Monday 2 March 2015

"In three decades Britain has quick-marched backwards in time by about 150 years".

EVERYBODY’S doing it, doing it, doing it, cheating the tax system and screwing it, screwing it — at least that’s what some fat cat tax avoiders reckon.
It’s not true of course, because the majority of British citizens have no ability whatsoever to influence the amount of tax they pay. They work hard for a living, get a fixed salary and have their income tax deducted without ever seeing the Queen’s face on the notes HMRC take.
When this columnist made his first attempts at writing it wasn’t just a very pleasant surprise that those efforts were deemed worthy of publication but that some people were also prepared to pay for them.
We are not talking celebrity columnist rates here but, even so, the very first thing to be done when the shock wore off was to go straight down to the tax office in Penrith (now closed) to find out how to pay income tax as a self-employed person.
I also elected to pay national insurance because I have always been a law-abiding citizen and because, even though the amounts are very small, I thought it was the right thing to do, and I am also a fool.
Every January I go through the tedious and stressful process of self-assessment under the highly publicised threat that if I am late there will be an automatic penalty of £100, and if I get it wrong they, the HMRC hit-men, will be coming for me because, as they like to remind me, we know where you live.
In effect all the writing I do during November, December and January is for the government, so those readers who think my attacks on the government and politicians are particularly vindictive during those months now know why.
Meanwhile, HSBC bank has published an apology to customers and staff for setting up a Swiss branch specifically to help more than a thousand of its richest clients avoid paying UK tax. I am a long-standing customer of HSBC and I do not accept its empty apology just as I never accepted meaningless apologies from students when I was teaching simply because the deputy head said I had to and also because the kids thought it was the easy option to apologise and walk away smirking.
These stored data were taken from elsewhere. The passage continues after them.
(** [rsplitN] splits at most [n - 1] delimiters off from the right: joining the parts
    gives the input back, only the first part can have a delimiter left, and only when
    there are [n] parts.  The input must not start with the delimiter. *)
Theorem rsplit_join input n delim :
  0 < n -> input <> EmptyString -> startsWith_char input delim = false -> ssize input < 2 ^ 63 ->
  exists first rest, rsplitN input n delim = Some (first :: rest) /\ join_with delim (first :: rest) = input /\
    1 + Z.of_nat (List.length rest) <= n /\ Forall (fun t => contains_char t delim = false) rest /\
    (1 + Z.of_nat (List.length rest) < n -> contains_char first delim = false).
Proof.
  intros Hn Hi Hd Hs. unfold rsplitN. rewrite (proj2 (Z.ltb_lt _ _)) by done.
  assert (str_nonempty input = true) as -> by (by destruct input). cbn [andb].
  assert (find_last_of_at input delim (npos - 1) = last_delim input delim) as ->.
  { unfold find_last_of_at, last_delim. rewrite Z.min_r by (unfold npos; lia). unfold ssize. rewrite Nat2Z.id.
    assert (forall s, str_take (S (str_size s)) s = s) as ->; [|done].
    intros s. induction s as [|c s IH]; [done|]. change (String c (str_take (S (str_size s)) s) = String c s). by rewrite IH. }
  destruct (rsplit_loop_spec (Z.to_nat (n - 1)) input delim [] input npos) as (toks & last' & first & -> & Hf & Hj & Hl & Hall & Hlast);
    [done|by left|done|].
  cbn [mbind option_bind]. rewrite Hf. cbn [mbind option_bind]. exists first, (rev toks). rewrite rev_app_distr, length_rev.
  split_and!; [done..|lia| |intros; apply Hlast; lia]. by apply Forall_rev.
Qed.

Lemma rsplit_join_witness :
  exists first rest, rsplitN "a/b/c"%string 2 "/"%char = Some (first :: rest) /\ join_with "/"%char (first :: rest) = "a/b/c"%string /\
    1 + Z.of_nat (List.length rest) <= 2 /\ Forall (fun t => contains_char t "/"%char = false) rest /\
    (1 + Z.of_nat (List.length rest) < 2 -> contains_char first "/"%char = false).
Proof. apply rsplit_join; [lia|done|done|by vm_compute]. Defined.

(** An input that starts with the delimiter is split at it again and again. *)
Example rsplit_leading_delimiter :
  rsplitN "/a"%string 5 "/"%char = Some [""; "a"; "a"; "a"; "a"]%string.
Proof. by vm_compute. Qed.

End StringUtilities.
Module SlicLogger.
Import PathStrings StdStrings StringUtilities SlicStreams.
Open Scope string_scope.
Open Scope Z_scope.

(** ** Ordered maps with strings as keys: [std::map] *)

Section smap.
Context {A : Type}.

Fixpoint smap_find (m : list (string * A)) (k : string) : option A :=
  match m with
  | [] => None
  | (k', x) :: m => if String.eqb k k' then Some x else smap_find m k
  end.

(** [m[k] = x]. *)
Fixpoint smap_insert (m : list (string * A)) (k : string) (x : A) : list (string * A) :=
  match m with
  | [] => [(k, x)]
  | (k', y) :: r =>
    match String.compare k k' with
    | Lt => (k, x) :: m
    | Eq => (k, x) :: r
    | Gt => (k', y) :: smap_insert r k x
    end
  end.

End smap.

(** ** Log streams

    [S] is a log stream, [W] the outside that it writes to; a result of [None] is
    undefined behaviour.  [default_stream] is [GenericOutputStream(&std::cout, format)]. *)

Class LogStream (S W : Type) := {
  ls_append : S -> Z -> string -> string -> string -> Z -> bool -> bool -> W -> option (S * W);
  ls_outputLocal : S -> W -> option (S * W);
  ls_flush : S -> W -> option (S * W);
  ls_push : S -> W -> option (S * W);
  ls_delete : S -> W -> option W;
  ls_cerr : string -> W -> W;
  default_stream : string -> S }.

(** [push] is not overridden by [GenericOutputStream]. *)
#[export] Instance Generic_LogStream `{!Platform} : LogStream GenericOutputStream Output := {
  ls_append s level message tagName fileName line _ _ w := Generic_append s level message tagName fileName line w;
  ls_outputLocal := Generic_outputLocal;
  ls_flush := Generic_flush;
  ls_push s w := Some (s, w);
  ls_delete := Generic_delete;
  ls_cerr := write_cerr;
  default_stream := Generic_os_format (Some Cout) }.

Section slic.
Context {S W : Type} `{!LogStream S W}.

(** ** State *)

(** The abort function: [processAbort], or a function of the user. *)
Inductive AbortFunction := ProcessAbort | UserAbort (id : Z).

Record Logger := mkLogger {
  m_name : string; m_abortOnError : bool; m_taggedStreams : list (string * list Z); m_abortOnWarning : bool;
  m_abortFunction : AbortFunction; m_isEnabled : list bool; m_streamObjectsManager : gset Z; m_logStreams : list (list Z) }.

(** The log streams and loggers on the heap, the singletons of [Logger.cpp] and the static
    variables of [slic.cpp]. *)
Record State := mkState {
  st_out : W; st_streams : gmap Z S; st_loggers : gmap Z Logger; st_next : Z;
  s_loggers : list (string * Z); s_Logger : option Z; s_is_root : bool; checksAreErrors : bool }.

(** A computation returns, ends the process, or is undefined. *)
Inductive result (A : Type) := Ret (s : State) (a : A) | Exit (s : State) | Undef.
#[global] Arguments Ret {_} _ _.
#[global] Arguments Exit {_} _.
#[global] Arguments Undef {_}.

Definition M (A : Type) : Type := State -> result A.

#[export] Instance M_ret : MRet M := fun A a s => Ret s a.
#[export] Instance M_bind : MBind M := fun A B f m s =>
  match m s with Ret s a => f a s | Exit s => Exit s | Undef => Undef end.

Definition ub {A} (o : option A) : M A := fun s => match o with Some a => Ret s a | None => Undef end.
Definition get : M State := fun s => Ret s s.
Definition put (s : State) : M unit := fun _ => Ret s tt.
Definition exit_process : M unit := fun s => Exit s.

Fixpoint for_each {A} (l : list A) (f : A -> M unit) : M unit :=
  match l with [] => mret tt | x :: l => f x;; for_each l f end.

Definition levels : list Z := [Error; Warning; Info; Debug].

(** [0, ..., n - 1]. *)
Definition upto (n : nat) : list Z := seqZ 0 (Z.of_nat n).

Definition with_out (s : State) o := mkState o (st_streams s) (st_loggers s) (st_next s) (s_loggers s) (s_Logger s) (s_is_root s) (checksAreErrors s).
Definition with_streams (s : State) m := mkState (st_out s) m (st_loggers s) (st_next s) (s_loggers s) (s_Logger s) (s_is_root s) (checksAreErrors s).
Definition with_loggers (s : State) m := mkState (st_out s) (st_streams s) m (st_next s) (s_loggers s) (s_Logger s) (s_is_root s) (checksAreErrors s).
Definition with_registry (s : State) m := mkState (st_out s) (st_streams s) (st_loggers s) (st_next s) m (s_Logger s) (s_is_root s) (checksAreErrors s).
Definition with_active (s : State) p := mkState (st_out s) (st_streams s) (st_loggers s) (st_next s) (s_loggers s) p (s_is_root s) (checksAreErrors s).
Definition with_root (s : State) b := mkState (st_out s) (st_streams s) (st_loggers s) (st_next s) (s_loggers s) (s_Logger s) b (checksAreErrors s).
Definition with_next (s : State) n := mkState (st_out s) (st_streams s) (st_loggers s) n (s_loggers s) (s_Logger s) (s_is_root s) (checksAreErrors s).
Sir believed in justice then just as he does now. Laws and rules, including tax rules, should be fair and just and apply to everyone equally, no matter who they are or how rich or famous they are, which is something our establishment seems to have lost sight of.
This whole tax avoidance thing is not really the issue. It is just a symptom of a much bigger problem which has infected and is corrupting society. In three decades Britain has quick-marched backwards in time by about 150 years.
The world that my grandfather and Winston Churchill were both born into within a few years of each other is, in many respects, back after a brief period of dormancy in the 1960s and 70s.
For 30 years we have praised, admired and looked up to the “wealth makers” as David Cameron likes to call them and believed they deserved every hard-earned million pounds they added to their vast fortunes. Grateful governments knighted them and stuck them in the House of Lords and nodded when The Sun wrote that it was perfectly understandable when they skipped the country to avoid paying tax to those horrible Labour governments.
In worshipping mammon we have succeeded in breeding a new “upper” class of people including thousands of vastly overpaid but talentless celebs, very mediocre soccer players and “entrepreneurs”, some who have turned out to be little more than tax-cheating gangsters. Unlike the old upper class this bunch have no sense of duty or responsibility. They think only of themselves, their wealth and their importance and we have allowed this nouveau riche to think they are the special ones who can do whatever they like.
It is not entirely their fault. In a sense it is ours because our governments, whom we are supposed to control, have sucked up to business and in doing so have trodden on the rights and bargaining powers of workers, which has all helped create this view that some people are above the law and that paying tax is for mugs and little people.
Well, I’m a mug but I’m a mug in whom revolution burns. I’d make these leeches dig ditches for a couple of years, on the minimum wage, of course, and see how they like joining in the way lots of “mugs” don’t even earn enough to pay tax.